Lorsque l’enfant perd — brutalement ou subtilement — la présence vivante du parent,

quelque chose en lui se détache,

se casse,

se désorganise.

Il perd la continuité d’être.

Il perd l’inter-communion.

Il perd l’objet d’amour.

Et cette perte laisse derrière elle un vide :

une absence intérieure autour de laquelle l’individu va se construire.

Un fantôme silencieux, mais déterminant.

Ce vide deviendra :

le terrain des blessures affectives

la matrice de l’anxiété

la porte d’entrée des abus

le foyer du stress post-traumatique

la source des douleurs chroniques

l’origine de la dépendance émotionnelle

et plus tard… la quête spirituelle

Parce qu’avant de chercher Dieu,

nous cherchons ce que nous avons perdu :

la Présence.

Et tant que cette absence n’est pas transmutée,

tant que le corps reste organisé autour de ce manque,

il est impossible d’être vraiment en paix.

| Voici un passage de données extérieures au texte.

(** X1.  A call starts the tool at most once, and exactly when both
    credentials are set and neither the file nor the archive is there.
    The argument list is [apkeep -a <package> -d google-play -e <email>
    -t <token> -o split_apk=true <temp folder name>]. *)
Theorem X1_spawn_once
  (host : Host) (self : Apkeep) (pkg : pystr) (w : World) :
  filter is_spawn (trace (snd (_run_apkeep host self pkg w))) =
  filter is_spawn (trace w) ++
  if cache_missb host self pkg w then
    [EvSpawn [py "apkeep"; py "-a"; pkg; py "-d"; py "google-play";
              py "-e"; env (config self) (py "APKEEP_EMAIL");
              py "-t"; env (config self) (py "APKEEP_TOKEN");
              py "-o"; py "split_apk=true"; temp_folder_name (config self)]]
  else [].
Proof.
  pose proof (run_outcome host self pkg w) as P.
  inversion P as [H E | He Ht Hf E | He Ht Hf Hz E | Hm Hrc E | Hm Hrc Hf' E
                 | Hm Hrc Hf' Hd E | Hm Hrc Hf' Hd E]; clear P.
  - rewrite cache_missb_no_credentials by exact H. now rewrite app_nil_r.
  - rewrite cache_missb_file by exact Hf. cbn [snd logged trace].
    rewrite filter_app. reflexivity.
  - rewrite cache_missb_zip by exact Hz. cbn [snd logged trace].
    rewrite filter_app. reflexivity.
  - rewrite cache_missb_true by exact Hm. cbn [snd spawned trace].
    rewrite filter_app. reflexivity.
  - rewrite cache_missb_true by exact Hm. cbn [snd logged spawned trace].
    rewrite !filter_app. cbn [filter is_spawn]. now rewrite app_nil_r.
  - rewrite cache_missb_true by exact Hm. cbn [snd logged spawned trace].
    rewrite !filter_app. cbn [filter is_spawn].
    destruct (present host _ (folder_path_of self pkg));
      cbn [filter is_spawn app]; now rewrite app_nil_r.
  - rewrite cache_missb_true by exact Hm.
    rewrite packed_trace_filtered by (now intros []).
    cbn [logged spawned trace]. rewrite !filter_app. cbn [filter is_spawn].
    now rewrite app_nil_r.
Qed.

L’anxiété n’est alors pas un trouble psychique.

C’est la mémoire vivante de la perte de l’objet d’amour.

Une vibration qui dit :

« quelque chose manque »,

« quelqu’un n’est plus là »,

« je ne me sens plus tenu ».

C’est pourquoi la souffrance humaine n’a pas d’abord une origine spirituelle.

Elle a une origine affective.

La métaphysique vient ensuite.

Et c’est aussi pourquoi la guérison ne passe ni par le mental,

ni par l’analyse,

ni par le récit.

La guérison commence par le corps,

par la restauration de la Présence en nous,

par la réorganisation du terrain intérieur qui s’était formé dans l’absence.

C’est tout le sens de mon travail aujourd’hui.

C’est là que tout converge :

l’énergétique, le corps, la vibration, l’éveil, et la joie.